**DATA LISTING**
== == ==

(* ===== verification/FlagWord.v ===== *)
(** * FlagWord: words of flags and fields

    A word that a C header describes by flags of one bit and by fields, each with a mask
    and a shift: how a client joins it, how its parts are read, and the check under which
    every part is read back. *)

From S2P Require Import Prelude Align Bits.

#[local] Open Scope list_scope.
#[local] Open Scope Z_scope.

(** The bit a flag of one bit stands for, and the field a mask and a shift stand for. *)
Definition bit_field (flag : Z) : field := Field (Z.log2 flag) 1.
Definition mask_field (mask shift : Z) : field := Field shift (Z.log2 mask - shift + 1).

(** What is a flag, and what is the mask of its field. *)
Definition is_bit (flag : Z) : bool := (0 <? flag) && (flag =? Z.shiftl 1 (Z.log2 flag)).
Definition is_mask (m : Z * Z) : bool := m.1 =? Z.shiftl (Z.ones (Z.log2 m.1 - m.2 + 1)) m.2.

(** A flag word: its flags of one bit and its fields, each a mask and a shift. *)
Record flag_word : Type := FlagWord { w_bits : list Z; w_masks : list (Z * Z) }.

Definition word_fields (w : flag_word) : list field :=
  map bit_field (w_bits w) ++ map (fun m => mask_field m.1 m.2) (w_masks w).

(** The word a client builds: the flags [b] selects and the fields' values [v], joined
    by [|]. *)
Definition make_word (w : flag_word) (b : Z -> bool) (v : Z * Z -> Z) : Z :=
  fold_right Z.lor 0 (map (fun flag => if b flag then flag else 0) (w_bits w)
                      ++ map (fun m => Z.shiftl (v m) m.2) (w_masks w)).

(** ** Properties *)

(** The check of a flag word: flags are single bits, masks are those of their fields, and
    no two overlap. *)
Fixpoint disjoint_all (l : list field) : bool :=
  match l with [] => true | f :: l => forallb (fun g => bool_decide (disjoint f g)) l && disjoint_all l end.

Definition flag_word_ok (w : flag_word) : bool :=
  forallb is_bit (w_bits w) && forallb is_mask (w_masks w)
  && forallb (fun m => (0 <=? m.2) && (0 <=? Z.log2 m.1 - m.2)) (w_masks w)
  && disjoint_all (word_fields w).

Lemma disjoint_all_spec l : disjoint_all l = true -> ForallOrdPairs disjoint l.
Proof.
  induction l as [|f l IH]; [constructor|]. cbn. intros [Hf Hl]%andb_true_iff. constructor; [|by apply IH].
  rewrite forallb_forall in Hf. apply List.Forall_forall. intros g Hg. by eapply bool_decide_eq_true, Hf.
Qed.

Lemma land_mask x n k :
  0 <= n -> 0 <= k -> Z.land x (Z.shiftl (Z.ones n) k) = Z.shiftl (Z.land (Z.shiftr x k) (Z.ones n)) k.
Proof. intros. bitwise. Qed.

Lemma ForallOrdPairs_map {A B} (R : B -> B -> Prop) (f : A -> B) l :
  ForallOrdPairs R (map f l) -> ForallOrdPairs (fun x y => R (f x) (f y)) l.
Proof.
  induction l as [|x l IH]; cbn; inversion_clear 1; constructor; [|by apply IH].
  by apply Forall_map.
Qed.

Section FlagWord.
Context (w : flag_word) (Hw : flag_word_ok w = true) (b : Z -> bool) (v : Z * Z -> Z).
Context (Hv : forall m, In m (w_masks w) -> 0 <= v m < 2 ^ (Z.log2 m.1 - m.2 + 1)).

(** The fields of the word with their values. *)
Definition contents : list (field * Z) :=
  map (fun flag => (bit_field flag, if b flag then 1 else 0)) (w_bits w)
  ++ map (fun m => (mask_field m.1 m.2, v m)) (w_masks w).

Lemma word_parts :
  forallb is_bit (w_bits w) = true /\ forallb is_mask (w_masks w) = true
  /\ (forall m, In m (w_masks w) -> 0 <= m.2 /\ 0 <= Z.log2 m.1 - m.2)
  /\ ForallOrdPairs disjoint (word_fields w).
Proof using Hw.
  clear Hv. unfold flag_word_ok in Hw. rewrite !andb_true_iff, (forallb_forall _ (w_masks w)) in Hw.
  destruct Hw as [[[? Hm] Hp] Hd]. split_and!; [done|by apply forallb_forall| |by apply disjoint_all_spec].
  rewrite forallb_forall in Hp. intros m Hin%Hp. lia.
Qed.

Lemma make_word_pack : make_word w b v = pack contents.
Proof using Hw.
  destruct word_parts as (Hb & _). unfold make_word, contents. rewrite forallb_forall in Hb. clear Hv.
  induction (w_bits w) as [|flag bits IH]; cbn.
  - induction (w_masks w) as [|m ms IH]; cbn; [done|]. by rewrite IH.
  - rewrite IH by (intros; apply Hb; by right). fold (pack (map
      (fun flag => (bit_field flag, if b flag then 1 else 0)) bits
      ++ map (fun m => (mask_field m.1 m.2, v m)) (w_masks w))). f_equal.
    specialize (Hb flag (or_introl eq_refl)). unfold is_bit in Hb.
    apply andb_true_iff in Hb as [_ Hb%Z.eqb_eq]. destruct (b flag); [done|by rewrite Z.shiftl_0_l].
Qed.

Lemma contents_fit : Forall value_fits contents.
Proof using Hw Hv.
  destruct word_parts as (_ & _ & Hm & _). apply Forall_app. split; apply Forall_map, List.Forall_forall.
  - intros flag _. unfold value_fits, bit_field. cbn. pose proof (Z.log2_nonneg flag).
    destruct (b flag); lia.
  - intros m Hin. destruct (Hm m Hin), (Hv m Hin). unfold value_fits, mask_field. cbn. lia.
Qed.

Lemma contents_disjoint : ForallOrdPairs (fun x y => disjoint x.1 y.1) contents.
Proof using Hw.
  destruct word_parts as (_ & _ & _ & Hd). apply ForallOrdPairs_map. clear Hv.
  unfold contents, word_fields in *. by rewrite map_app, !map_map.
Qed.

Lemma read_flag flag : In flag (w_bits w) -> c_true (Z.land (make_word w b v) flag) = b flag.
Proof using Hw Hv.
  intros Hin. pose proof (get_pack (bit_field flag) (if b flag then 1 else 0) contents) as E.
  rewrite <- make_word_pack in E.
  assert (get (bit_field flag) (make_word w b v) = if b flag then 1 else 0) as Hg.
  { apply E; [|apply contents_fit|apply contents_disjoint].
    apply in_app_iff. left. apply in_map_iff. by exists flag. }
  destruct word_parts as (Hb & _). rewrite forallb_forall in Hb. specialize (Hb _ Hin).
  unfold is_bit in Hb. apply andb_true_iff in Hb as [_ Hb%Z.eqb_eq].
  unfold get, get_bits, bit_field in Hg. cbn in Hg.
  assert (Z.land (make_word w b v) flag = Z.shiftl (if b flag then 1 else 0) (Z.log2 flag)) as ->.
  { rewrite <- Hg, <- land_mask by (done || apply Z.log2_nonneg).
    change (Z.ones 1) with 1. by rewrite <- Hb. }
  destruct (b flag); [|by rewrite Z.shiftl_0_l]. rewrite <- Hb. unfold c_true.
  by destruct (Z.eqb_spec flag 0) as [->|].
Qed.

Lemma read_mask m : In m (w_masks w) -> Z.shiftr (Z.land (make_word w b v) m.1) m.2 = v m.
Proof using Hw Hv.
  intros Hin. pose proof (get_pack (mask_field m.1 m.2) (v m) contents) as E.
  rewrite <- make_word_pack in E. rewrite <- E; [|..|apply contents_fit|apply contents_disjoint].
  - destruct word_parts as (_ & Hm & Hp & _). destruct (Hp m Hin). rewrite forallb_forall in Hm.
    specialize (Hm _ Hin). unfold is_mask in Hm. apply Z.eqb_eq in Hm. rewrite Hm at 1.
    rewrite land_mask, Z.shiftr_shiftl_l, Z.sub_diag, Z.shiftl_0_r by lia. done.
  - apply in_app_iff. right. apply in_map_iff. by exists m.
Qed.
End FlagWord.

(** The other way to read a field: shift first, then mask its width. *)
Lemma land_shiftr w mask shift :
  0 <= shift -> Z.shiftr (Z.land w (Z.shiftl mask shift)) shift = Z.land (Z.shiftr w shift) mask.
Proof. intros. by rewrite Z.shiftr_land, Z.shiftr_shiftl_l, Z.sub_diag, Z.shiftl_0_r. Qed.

== == ==

Exactly the lines above from the one with "Lemma read_mask m" to the one with "intros Hin. pose proof (get_pack (mask_field", both included, are to be quoted; leave the rest out.

**EXERCISE OUTPUT**
Lemma read_mask m : In m (w_masks w) -> Z.shiftr (Z.land (make_word w b v) m.1) m.2 = v m.
Proof using Hw Hv.
  intros Hin. pose proof (get_pack (mask_field m.1 m.2) (v m) contents) as E.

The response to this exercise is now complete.